April marked the Canadian Cancer Society’s 60th Daffodil Month. According to Patricia McLaughlin, manager of community campaigns at the Canadian Cancer Society, Daffodil Month had an interesting start.

“Sixty years ago, it was Lady Eaton whose family owned Eaton’s department store. She started to do some fundraising lunches or fundraising teas and she used daffodils to decorate them. It basically became the symbol for the month and then the symbol on our logo for the Canadian Cancer Society,” McLaughlin said. She added that the symbolism behind the daffodil is significant.

“The daffodil is chosen because it’s a flower that no matter what kind of winter we have, no matter what weather, it always comes up in the spring. It’s really bright and beautiful, so it really symbolizes that you can go through a lot and then come out the other side as good as new, which is our hope for everyone fighting a battle against cancer,” McLaughlin said.

The Canadian Cancer Society aimed to raise $300,000 in the GTA during Daffodil Month. As April gave way to May, a final tally wasn’t yet available — but the funds raised will be used for support services and research.

And the purpose of the month goes beyond fundraising — into raising awareness.

“The goal is to create awareness so that people are aware of the work that’s being done, are aware of the fact that there are a lot of people out there who you might pass on the street who are either dealing with cancer or a family member is, and we have our daffodil pins so when people are wearing the pin it basically shows support to all of those individuals,” said McLaughlin, explaining that they hope this awareness will lead to more people visiting their doctors and greater prevention.

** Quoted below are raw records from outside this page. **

(** C3, amended (edge-triggered). After a forward edge whose delivery
    succeeded, every later evaluation with the same probe result, at any time
    and in any environment, does not decide NOTIFY: the task returns without
    an SMTP call, a delivery or a write, however many cycles follow. *)
Theorem no_second_notify_after_delivery config env w device_id device can_connect
    window_start window_end now_hour now_minute sender_email reply_to_email :
  MonitorService.get_devices [] (db w) !! device_id = Some device →
  window_of device window_start window_end →
  window_start ≤ now_hour * 100 + now_minute ≤ window_end →
  matches_trigger device can_connect →
  been_notified device = false →
  delivers config env
    {| To := notify device; From := sender_email; reply_to := reply_to_email;
       Subject := "[Ping] " +:+ format_message device (email_subject device);
       body := format_message device (email_body device) |} →
  let w1 := (process_notification config env now_hour now_minute
               (device_id, Some can_connect) w).1 in
  (∀ now_hour' now_minute', ¬ decides_NOTIFY w1 device_id can_connect now_hour' now_minute')
  ∧ (∀ env' now_hour' now_minute',
       process_notification config env' now_hour' now_minute'
         (device_id, Some can_connect) w1 = (w1, Py.Return ()))
  ∧ (∀ cycles, evaluations config device_id can_connect cycles w1 = w1).
Proof.
  intros Hdev Hwin Hnow Hmatch Hflag Hdel w1.
  destruct (forward_delivery config env w device_id device can_connect window_start
              window_end now_hour now_minute sender_email reply_to_email
              Hdev Hwin Hnow Hmatch Hflag Hdel) as [Hdev1 _].
  fold w1 in Hdev1.
  assert (∀ now_hour' now_minute',
            notification_decision (set_been_notified true device) can_connect
              now_hour' now_minute' = Py.Return NO_OP) as Hquiet.
  { intros h' m'.
    rewrite (decision_window _ _ window_start window_end) by done.
    rewrite criteria_sustained by done. by destruct (_ && _). }
  assert (∀ env' now_hour' now_minute',
            process_notification config env' now_hour' now_minute'
              (device_id, Some can_connect) w1 = (w1, Py.Return ())) as Hstep.
  { intros env' h' m'. by apply (process_NO_OP _ _ _ _ _ Hdev1). }
  split; [|split; [done|]].
  - intros h' m' (device1 & s & b & Hdev1' & Hdec).
    rewrite Hdev1 in Hdev1'. injection Hdev1' as <-.
    by rewrite Hquiet in Hdec.
  - intros cycles. unfold evaluations.
    induction cycles as [|[[env' h'] m'] cycles IH]; [done|].
    cbn [foldl]. by rewrite Hstep.
Qed.
(* ===== verification/JobService.v ===== *)
(** Push events: the job service with its deduplication
    ([services/api/internal/service/job.go]), the task enqueuers
    ([services/api/internal/engine/noop.go], [orchestrator.go]), the webhook
    handler in front of it ([services/api/internal/handler/webhook/webhook.go])
    and the payload validation of the GitHub provider
    ([services/shared/go/provider/github/client.go], [webhook.go], [api.go]). *)

From S2P Require Import Prelude GoStr Sha256 JobToken Store JobStore.

(** * Definitions *)

(** ** The provider's event: [provider/github/webhook.go], [provider.go] *)
Module Github.

Record WebhookEvent := mkWebhookEvent {
  EventType : string;
  Action : string;
  RepoID : Z;
  RepoName : string;
  CloneURL : string;
  Branch : string;
  CommitSHA : string;
  InstallationID : Z
}.

Record PushPayload := mkPushPayload {
  Ref : string;
  After : string;
  PAction : string;
  Repository_ID : Z;
  Repository_FullName : string;
  Repository_CloneURL : string;
  Installation_ID : Z
}.

Inductive WebhookError : Set :=
| ErrInvalidSignature
| ErrParsePayload.

(** [BranchFromRef] *)
Definition BranchFromRef (ref : string) : string := TrimPrefix ref "refs/heads/".

(** [ValidateWebhook]; [ParsePayload] is the JSON decoder of [PushPayload]. *)
Definition ValidateWebhook (webhookSecret : string) (ParsePayload : string -> option PushPayload)
    (payload signature eventType : string) : result WebhookError WebhookEvent :=
  let expected := "sha256=" +:+ Sha256.hex (Sha256.hmac webhookSecret payload) in
  if negb (bool_decide (expected = signature)) then Err ErrInvalidSignature
  else
    match ParsePayload payload with
    | None => Err ErrParsePayload
    | Some p =>
        Ok (mkWebhookEvent eventType (PAction p) (Repository_ID p) (Repository_FullName p)
              (Repository_CloneURL p) (BranchFromRef (Ref p)) (After p) (Installation_ID p))
    end.

End Github.

(** ** Task enqueuers: [engine/orchestrator.go], [engine/noop.go] *)

(** What the job service expects of [engine.TaskEnqueuer]: enqueuing touches
    neither the database nor the clock. *)
Class TaskEnqueuer := {
  Enqueue : string -> string -> M World (result string unit);
  Enqueue_db : forall j t w, w_db (Enqueue j t w).2 = w_db w;
  Enqueue_tx : forall j t w, w_tx (Enqueue j t w).2 = w_tx w;
  Enqueue_now : forall j t w, w_now (Enqueue j t w).2 = w_now w
}.

(** [NoopEnqueuer.Enqueue] *)
Definition noop_Enqueue (jobID jobToken : string) : M World (result string unit) := ret (Ok tt).

#[export] Instance NoopEnqueuer : TaskEnqueuer := {|
  Enqueue := noop_Enqueue;
  Enqueue_db _ _ _ := eq_refl;
  Enqueue_tx _ _ _ := eq_refl;
  Enqueue_now _ _ _ := eq_refl
|}.

(** [CloudTasksEnqueuer.Enqueue]: the task carries the job id and its token;
    [breaker] is the state of the circuit breaker ([true]: open), absent when
    none is attached. *)
Definition cloud_Enqueue (breaker : option (World -> bool)) (jobID jobToken : string) :
    M World (result string unit) := fun w =>
  let create : M World (result string unit) :=
    b <- next_fault ;;
    if (b : bool) then ret (Err "create cloud task")
    else do modify (add_task (jobID, jobToken)) ;; ret (Ok tt) in
  match breaker with
  | Some isopen => if isopen w then (Err "circuit breaker is open", w) else create w
  | None => create w
  end.

Lemma next_fault_db w : w_db (next_fault w).2 = w_db w.
Proof. unfold next_fault. by destruct (w_faults w). Qed.

Lemma next_fault_tx w : w_tx (next_fault w).2 = w_tx w.
Proof. unfold next_fault. by destruct (w_faults w). Qed.

(** What is left alone by any run of [cloud_Enqueue]. *)
Lemma cloud_Enqueue_frame br j t w :
  w_db (cloud_Enqueue br j t w).2 = w_db w /\ w_tx (cloud_Enqueue br j t w).2 = w_tx w /\
  w_now (cloud_Enqueue br j t w).2 = w_now w.
Proof.
  unfold cloud_Enqueue, bind, next_fault, modify, ret.
  destruct br as [o|]; [destruct (o w); [done|]|]; destruct (w_faults w) as [|[] ?]; done.
Qed.

#[export] Program Instance CloudTasksEnqueuer (breaker : option (World -> bool)) : TaskEnqueuer := {|
  Enqueue := cloud_Enqueue breaker
|}.
Next Obligation. intros. by apply cloud_Enqueue_frame. Qed.
Next Obligation. intros. by apply cloud_Enqueue_frame. Qed.
Next Obligation. intros. by apply cloud_Enqueue_frame. Qed.

(** ** The job service: [service/job.go] *)
Module JobService.
Import JobStore Github.

(** The wrapped error: the context string and its cause. *)
Definition PushError : Type := string * DBError.

Section JobService.
Context `{UUIDCodec} `{TaskEnqueuer}.
Context (signer : JobToken.Signer).

(** After the commit: sign a token and enqueue; a failure is only logged. *)
Definition enqueue_job (job : Job) : M World (result PushError unit) :=
  fun w =>
    let jobID := uuid_text (j_ID job) in
    let token := JobToken.Sign signer (go_now w) jobID in
    (_ <- Enqueue jobID token ;; ret (Ok tt)) w.

(** From the list of active jobs on: update in place, or create and enqueue. *)
Definition HandlePush_apply (event : WebhookEvent) (deliveryID : string) (repo : Repository)
    (active : list Job) : M World (result PushError unit) :=
  match find (has_status JobStatusQueued) active with
  | Some j =>
      try _ <- exec (UpdateJobCommitSHA (j_ID j) (CommitSHA event))
        catch e => ret (Err ("update job commit sha", e)) ;;
      try _ <- Commit catch e => ret (Err ("commit tx", e)) ;;
      ret (Ok tt)
  | None =>
      r <- insert_stmt (CreateJob (mkCreateJobParams (r_ID repo) (Branch event) (CommitSHA event) deliveryID)) ;;
      match r with
      | Err ErrUniqueViolation => ret (Ok tt)  (* duplicate delivery, no-op *)
      | Err e => ret (Err ("create job", e))
      | Ok job =>
          try _ <- Commit catch e => ret (Err ("commit tx", e)) ;;
          enqueue_job job
      end
  end.

(** The lock statement returns nothing and changes no row. *)
Definition advisory_lock (repo : uuid) (branch : string) (d : DB) : result DBError unit := Ok tt.

Definition HandlePush_tx (event : WebhookEvent) (deliveryID : string) : M World (result PushError unit) :=
  rr <- query (GetRepoByGithubID (RepoID event)) ;;
  match rr with
  | Err ErrNoRows => ret (Ok tt)  (* repo not registered, skipping *)
  | Err e => ret (Err ("get repo", e))
  | Ok repo =>
      try _ <- query (advisory_lock (r_ID repo) (Branch event))
        catch e => ret (Err ("acquire advisory lock", e)) ;;
      try active <- query (GetActiveJobsForBranch (r_ID repo) (Branch event))
        catch e => ret (Err ("get active jobs", e)) ;;
      HandlePush_apply event deliveryID repo active
  end.

Definition HandlePush (event : WebhookEvent) (deliveryID : string) : M World (result PushError unit) :=
  try _ <- Begin catch e => ret (Err ("begin tx", e)) ;;
  r <- HandlePush_tx event deliveryID ;;
  do Rollback ;;
  ret r.

End JobService.

(** ** The webhook endpoint: [handler/webhook/webhook.go] *)

Definition maxPayloadBytes : Z := 25 * 1024 * 1024.

Definition supportedEvents (t : string) : bool := bool_decide (t = "push").

Record WebhookRequest := mkWebhookRequest {
  X_Hub_Signature_256 : string;
  X_GitHub_Event : string;
  X_GitHub_Delivery : string;
  wr_body : option string  (* None: reading the body fails *)
}.

Section Webhook.
Context `{UUIDCodec} `{TaskEnqueuer}.
Context (signer : JobToken.Signer) (webhookSecret : string) (ParsePayload : string -> option PushPayload).

Definition ServeHTTP (r : WebhookRequest) : M World (Resp unit) :=
  let signature := X_Hub_Signature_256 r in
  if decide (signature = "") then ret (Fail StatusUnauthorized "missing signature")
  else
    match wr_body r with
    | None => ret (Fail StatusInternalServerError "failed to read body")
    | Some raw =>
        (* io.LimitReader(r.Body, maxPayloadBytes+1) then the length test *)
        if maxPayloadBytes <? Z.min (len raw) (maxPayloadBytes + 1)
        then ret (Fail StatusRequestEntityTooLarge "payload too large")
        else
          match ValidateWebhook webhookSecret ParsePayload raw signature (X_GitHub_Event r) with
          | Err ErrInvalidSignature => ret (Fail StatusUnauthorized "invalid signature")
          | Err _ => ret (Fail StatusInternalServerError "validation error")
          | Ok event =>
              if negb (supportedEvents (EventType event)) then ret (Reply StatusOK tt)
              else
                res <- HandlePush signer event (X_GitHub_Delivery r) ;;
                match res with
                | Err _ => ret (Fail StatusInternalServerError "internal error")
                | Ok _ => ret (Reply StatusAccepted tt)
                end
          end
    end.

End Webhook.
End JobService.
(* ===== verification/JobProps.v ===== *)
(** The properties of the job pipeline: what a push, a claim, a start, a
    completion and a watchdog run guarantee, alone and over any interleaving. *)

From S2P Require Import Prelude GoStr Sha256 JobToken Store JobStore HttpUtil Middleware JobService Callback JobEffects JobSystem.

Module JobProps.
Import JobStore Github JobEffects JobSystem.

(** * Closed examples used by the witnesses *)

#[local] Existing Instance example_codec.
#[local] Existing Instance example_validator.

Definition ex_repo : Repository := mkRepository 7 (Some 1%N) 42 99 "acme/app" "main" 0 None.

Definition ex_db : DB := set_repositories {[ 7%N := ex_repo ]} empty_db.

Definition ex_world : World := mkWorld ex_db None 1000 [100; 101; 102]%N [] [] ∅ ∅.

Definition ex_event (sha : string) : WebhookEvent :=
  mkWebhookEvent "push" "" 42 "acme/app" "https://github.com/acme/app.git" "main" sha 99.

Definition ex_signer : JobToken.Signer := JobToken.NewSigner "secret" 60000000000.

(** A push, a start, a failing report and a watchdog run, one after another. *)
Definition ex_w1 : World := (JobService.HandlePush ex_signer (ex_event "c1") "d1" ex_world).2.

Definition ex_gct (installation : Z) : option string := Some "clone-token".

Definition ex_w2 : World := (Callback.Start ex_gct "100" (Some (Callback.mkStartRequest "100")) ex_w1).2.

Definition ex_failed : Callback.CompleteRequest := Callback.mkCompleteRequest "100" "failed" "boom" "" "" 0 5.

Definition ex_succeeded : Callback.CompleteRequest :=
  Callback.mkCompleteRequest "100" "succeeded" "" "gs://b/1/7/c1" "1.0" 10 5.

Definition ex_w3 : World := (Callback.Complete "100" (Some ex_failed) ex_w2).2.

Definition ex_w4 : World := (Watchdog.Timeout 20 ex_w3).2.

(** * Definitions *)

Definition bodyLimit1MB : Z := 1024 * 1024.

Record InternalRequest := mkInternalRequest {
  ir_Authorization : string;
  ir_ContentType : string;
  ir_Body : BodyLimit.Body
}.

(** A callback route of [routes/internal.go], always a POST: the body limit,
    the content type, the token middleware, then the handler on the body the
    latter read.  [media] is the media type parser, [decode] reads the token
    middleware's payload, [parse] the handler's request. *)
Definition internal_route {Req A} (media : string -> option string) (signer : JobToken.Signer)
    (decode : string -> option string) (parse : string -> option Req)
    (handler : string -> option Req -> M World (Resp A)) (r : InternalRequest) : M World (Resp A) := fun w =>
  let body := BodyLimit.Limit bodyLimit1MB "POST" (ir_Body r) in
  match ContentType.RequireJSON media "POST" (ir_ContentType r) with
  | Err (st, msg) => (Fail st msg, w)
  | Ok _ =>
      match JobToken.Auth signer decode (go_now w) (ir_Authorization r)
              (BodyLimit.read_upto (Z.of_nat JobToken.maxBodyBytes) body) with
      | Err (st, msg) => (Fail st msg, w)
      | Ok (jobID, raw) => handler jobID (parse raw) w
      end
  end.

The Canadian Cancer Society had many volunteers stationed across Toronto throughout the month.

“Within the whole GTA, we’re going to have over a thousand,” McLaughlin said last month as they were fanning out. “Within East York itself, we have shifts for close to a hundred volunteers because we have different Loblaws locations and LCBO locations that we’ll have volunteers at.” They sold daffodil pins all month — but actual daffodils complemented the pins at Loblaws locations from April 18th.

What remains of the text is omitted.